> [Source information]
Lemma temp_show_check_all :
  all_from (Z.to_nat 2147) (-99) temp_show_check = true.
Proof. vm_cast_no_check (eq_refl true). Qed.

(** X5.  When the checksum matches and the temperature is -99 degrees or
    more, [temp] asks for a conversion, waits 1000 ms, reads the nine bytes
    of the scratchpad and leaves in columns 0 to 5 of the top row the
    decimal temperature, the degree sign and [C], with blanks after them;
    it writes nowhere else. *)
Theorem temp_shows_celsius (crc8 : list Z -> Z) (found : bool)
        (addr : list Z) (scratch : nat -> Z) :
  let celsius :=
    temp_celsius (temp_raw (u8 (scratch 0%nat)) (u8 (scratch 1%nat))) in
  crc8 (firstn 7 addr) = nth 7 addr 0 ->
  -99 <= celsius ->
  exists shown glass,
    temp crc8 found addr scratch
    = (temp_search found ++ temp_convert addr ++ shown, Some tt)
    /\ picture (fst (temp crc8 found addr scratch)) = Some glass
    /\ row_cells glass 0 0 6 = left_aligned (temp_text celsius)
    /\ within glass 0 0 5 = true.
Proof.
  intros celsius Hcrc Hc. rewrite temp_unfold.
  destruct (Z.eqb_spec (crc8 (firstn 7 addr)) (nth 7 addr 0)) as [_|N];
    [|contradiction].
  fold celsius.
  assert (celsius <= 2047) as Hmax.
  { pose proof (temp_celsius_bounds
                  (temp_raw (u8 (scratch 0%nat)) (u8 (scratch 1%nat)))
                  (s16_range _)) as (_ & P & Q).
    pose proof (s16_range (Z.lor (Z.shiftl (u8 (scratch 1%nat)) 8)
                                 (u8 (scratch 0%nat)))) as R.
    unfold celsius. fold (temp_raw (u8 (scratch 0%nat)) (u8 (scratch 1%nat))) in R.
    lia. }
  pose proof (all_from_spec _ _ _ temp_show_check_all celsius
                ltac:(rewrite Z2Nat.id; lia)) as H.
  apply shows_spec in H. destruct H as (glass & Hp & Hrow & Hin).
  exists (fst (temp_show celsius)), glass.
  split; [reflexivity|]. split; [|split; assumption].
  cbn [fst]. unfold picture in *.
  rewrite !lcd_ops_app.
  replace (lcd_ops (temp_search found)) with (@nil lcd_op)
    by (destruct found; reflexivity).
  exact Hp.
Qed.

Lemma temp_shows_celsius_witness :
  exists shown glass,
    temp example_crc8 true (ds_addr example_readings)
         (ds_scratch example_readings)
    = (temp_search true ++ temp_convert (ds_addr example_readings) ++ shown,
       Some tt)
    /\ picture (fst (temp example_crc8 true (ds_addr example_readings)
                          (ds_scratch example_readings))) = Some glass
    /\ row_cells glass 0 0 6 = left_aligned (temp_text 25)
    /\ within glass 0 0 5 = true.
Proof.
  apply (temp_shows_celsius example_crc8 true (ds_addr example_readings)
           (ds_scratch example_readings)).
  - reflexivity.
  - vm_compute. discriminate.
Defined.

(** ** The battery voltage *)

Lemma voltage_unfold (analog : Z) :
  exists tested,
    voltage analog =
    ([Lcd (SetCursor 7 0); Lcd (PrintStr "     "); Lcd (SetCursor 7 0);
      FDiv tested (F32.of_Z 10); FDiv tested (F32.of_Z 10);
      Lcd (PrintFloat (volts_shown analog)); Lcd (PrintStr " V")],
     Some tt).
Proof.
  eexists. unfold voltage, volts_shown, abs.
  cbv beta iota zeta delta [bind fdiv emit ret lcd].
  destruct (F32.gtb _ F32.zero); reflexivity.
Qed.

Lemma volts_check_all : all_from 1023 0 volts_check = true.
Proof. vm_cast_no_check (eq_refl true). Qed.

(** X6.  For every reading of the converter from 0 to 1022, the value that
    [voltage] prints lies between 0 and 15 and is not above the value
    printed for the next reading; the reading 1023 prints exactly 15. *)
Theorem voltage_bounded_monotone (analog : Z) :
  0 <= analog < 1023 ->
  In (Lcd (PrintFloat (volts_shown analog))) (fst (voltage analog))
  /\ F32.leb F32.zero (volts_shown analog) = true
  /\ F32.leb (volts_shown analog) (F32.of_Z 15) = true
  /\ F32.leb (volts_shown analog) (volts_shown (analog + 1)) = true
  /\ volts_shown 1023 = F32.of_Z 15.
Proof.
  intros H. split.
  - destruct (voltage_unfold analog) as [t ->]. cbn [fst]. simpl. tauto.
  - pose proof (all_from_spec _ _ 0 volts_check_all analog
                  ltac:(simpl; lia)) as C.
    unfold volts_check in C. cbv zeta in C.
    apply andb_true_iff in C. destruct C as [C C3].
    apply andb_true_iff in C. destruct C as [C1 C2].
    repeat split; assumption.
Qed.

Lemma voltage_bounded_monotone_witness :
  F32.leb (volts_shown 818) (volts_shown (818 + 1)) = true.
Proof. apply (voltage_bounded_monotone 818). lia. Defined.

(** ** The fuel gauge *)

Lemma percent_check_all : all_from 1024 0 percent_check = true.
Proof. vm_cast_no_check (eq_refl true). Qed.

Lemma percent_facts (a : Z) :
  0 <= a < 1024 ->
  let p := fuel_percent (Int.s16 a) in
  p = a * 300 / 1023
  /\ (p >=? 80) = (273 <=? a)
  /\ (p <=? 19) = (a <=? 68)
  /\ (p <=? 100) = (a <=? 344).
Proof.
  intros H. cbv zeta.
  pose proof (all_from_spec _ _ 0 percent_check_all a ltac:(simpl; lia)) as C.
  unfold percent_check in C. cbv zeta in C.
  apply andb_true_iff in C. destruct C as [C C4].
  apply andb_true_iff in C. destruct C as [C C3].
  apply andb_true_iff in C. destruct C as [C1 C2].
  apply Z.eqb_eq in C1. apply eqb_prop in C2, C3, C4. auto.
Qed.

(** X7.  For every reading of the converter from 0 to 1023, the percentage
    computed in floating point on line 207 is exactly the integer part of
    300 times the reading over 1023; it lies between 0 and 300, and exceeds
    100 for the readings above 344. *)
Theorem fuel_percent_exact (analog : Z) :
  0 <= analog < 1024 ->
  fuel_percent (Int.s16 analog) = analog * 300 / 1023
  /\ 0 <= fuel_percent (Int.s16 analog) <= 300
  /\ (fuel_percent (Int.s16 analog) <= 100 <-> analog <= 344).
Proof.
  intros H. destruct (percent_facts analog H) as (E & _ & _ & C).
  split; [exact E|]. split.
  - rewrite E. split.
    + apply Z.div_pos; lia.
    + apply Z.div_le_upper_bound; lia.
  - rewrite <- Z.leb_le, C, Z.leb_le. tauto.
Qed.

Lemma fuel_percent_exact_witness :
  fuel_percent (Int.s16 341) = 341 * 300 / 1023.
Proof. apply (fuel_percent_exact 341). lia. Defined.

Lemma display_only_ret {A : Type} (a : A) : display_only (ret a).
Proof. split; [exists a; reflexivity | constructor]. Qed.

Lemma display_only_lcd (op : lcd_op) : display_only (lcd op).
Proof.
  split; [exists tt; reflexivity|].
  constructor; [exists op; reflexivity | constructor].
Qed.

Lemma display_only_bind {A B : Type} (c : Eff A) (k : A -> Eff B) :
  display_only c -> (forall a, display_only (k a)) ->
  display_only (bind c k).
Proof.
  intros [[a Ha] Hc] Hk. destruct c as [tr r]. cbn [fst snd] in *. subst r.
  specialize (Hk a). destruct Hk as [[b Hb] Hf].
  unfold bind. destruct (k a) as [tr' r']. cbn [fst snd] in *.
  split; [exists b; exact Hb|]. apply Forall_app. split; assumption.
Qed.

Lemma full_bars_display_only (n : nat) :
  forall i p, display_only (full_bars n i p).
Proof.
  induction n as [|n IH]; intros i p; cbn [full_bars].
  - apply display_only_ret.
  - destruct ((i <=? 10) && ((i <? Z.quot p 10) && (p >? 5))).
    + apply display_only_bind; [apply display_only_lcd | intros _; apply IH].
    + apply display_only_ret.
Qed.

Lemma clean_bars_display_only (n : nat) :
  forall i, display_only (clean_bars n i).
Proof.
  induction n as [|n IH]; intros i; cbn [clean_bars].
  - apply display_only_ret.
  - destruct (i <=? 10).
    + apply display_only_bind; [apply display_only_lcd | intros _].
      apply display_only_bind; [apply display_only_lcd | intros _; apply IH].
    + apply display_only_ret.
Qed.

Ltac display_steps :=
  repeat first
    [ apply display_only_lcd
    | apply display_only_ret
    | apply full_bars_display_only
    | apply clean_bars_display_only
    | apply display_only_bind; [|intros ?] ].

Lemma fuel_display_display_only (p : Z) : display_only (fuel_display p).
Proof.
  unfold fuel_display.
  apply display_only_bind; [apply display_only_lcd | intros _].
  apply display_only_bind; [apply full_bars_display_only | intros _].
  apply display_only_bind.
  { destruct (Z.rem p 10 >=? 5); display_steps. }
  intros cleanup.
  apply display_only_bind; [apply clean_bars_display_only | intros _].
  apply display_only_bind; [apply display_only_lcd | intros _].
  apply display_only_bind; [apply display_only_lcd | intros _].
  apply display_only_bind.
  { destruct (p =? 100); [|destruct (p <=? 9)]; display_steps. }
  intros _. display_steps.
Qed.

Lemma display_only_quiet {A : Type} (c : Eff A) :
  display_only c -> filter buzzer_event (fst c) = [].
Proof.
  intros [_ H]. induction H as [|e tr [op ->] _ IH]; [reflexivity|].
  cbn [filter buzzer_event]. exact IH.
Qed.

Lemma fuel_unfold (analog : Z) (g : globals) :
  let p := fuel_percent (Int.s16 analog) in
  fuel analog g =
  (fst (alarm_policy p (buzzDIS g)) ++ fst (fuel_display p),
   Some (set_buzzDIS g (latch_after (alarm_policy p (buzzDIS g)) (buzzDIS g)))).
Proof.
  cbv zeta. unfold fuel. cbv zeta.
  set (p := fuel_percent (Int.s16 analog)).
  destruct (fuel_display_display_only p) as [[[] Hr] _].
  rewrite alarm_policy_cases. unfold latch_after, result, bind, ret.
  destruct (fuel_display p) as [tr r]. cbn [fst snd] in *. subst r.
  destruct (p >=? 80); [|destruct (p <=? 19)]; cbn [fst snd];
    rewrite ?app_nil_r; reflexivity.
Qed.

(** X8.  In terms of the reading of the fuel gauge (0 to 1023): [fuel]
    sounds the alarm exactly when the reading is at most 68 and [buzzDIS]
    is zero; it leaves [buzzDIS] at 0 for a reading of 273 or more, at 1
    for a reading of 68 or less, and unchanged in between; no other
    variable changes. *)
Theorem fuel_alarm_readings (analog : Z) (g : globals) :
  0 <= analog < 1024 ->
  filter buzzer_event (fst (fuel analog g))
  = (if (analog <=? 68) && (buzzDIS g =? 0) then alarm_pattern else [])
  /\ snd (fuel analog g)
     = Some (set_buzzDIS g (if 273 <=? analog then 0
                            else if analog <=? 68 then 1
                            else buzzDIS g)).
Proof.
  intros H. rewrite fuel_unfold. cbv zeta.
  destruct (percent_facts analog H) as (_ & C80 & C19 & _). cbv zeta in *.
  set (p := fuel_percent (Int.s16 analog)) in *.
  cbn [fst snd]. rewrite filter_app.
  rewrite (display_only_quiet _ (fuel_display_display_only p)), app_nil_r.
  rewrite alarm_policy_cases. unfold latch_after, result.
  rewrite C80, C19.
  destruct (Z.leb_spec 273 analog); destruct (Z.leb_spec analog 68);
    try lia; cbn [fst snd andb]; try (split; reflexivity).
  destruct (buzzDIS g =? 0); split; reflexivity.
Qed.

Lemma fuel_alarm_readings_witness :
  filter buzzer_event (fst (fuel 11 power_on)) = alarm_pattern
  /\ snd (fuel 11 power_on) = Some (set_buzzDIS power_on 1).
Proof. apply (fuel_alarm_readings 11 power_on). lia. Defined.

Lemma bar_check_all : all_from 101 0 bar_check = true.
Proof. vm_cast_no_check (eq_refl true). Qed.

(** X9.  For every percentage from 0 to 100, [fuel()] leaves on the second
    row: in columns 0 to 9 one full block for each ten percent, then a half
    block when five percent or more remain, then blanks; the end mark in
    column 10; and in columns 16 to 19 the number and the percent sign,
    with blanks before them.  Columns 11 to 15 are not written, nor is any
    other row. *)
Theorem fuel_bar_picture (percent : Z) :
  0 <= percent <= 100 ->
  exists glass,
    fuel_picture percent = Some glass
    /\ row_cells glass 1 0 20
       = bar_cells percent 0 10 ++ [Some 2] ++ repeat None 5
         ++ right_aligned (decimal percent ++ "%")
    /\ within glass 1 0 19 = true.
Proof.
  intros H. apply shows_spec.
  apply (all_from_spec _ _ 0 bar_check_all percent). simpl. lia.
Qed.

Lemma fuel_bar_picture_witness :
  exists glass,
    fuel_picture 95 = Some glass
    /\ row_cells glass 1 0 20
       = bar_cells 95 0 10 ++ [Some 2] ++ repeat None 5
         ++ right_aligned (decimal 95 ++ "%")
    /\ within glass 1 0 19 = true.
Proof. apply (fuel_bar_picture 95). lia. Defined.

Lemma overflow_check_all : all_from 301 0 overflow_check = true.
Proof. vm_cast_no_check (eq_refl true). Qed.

> [Task goal] For each line above that contains the word "lies", give the line as it is written.

> [Response area]
    [voltage] prints lies between 0 and 15 and is not above the value
    300 times the reading over 1023; it lies between 0 and 300, and exceeds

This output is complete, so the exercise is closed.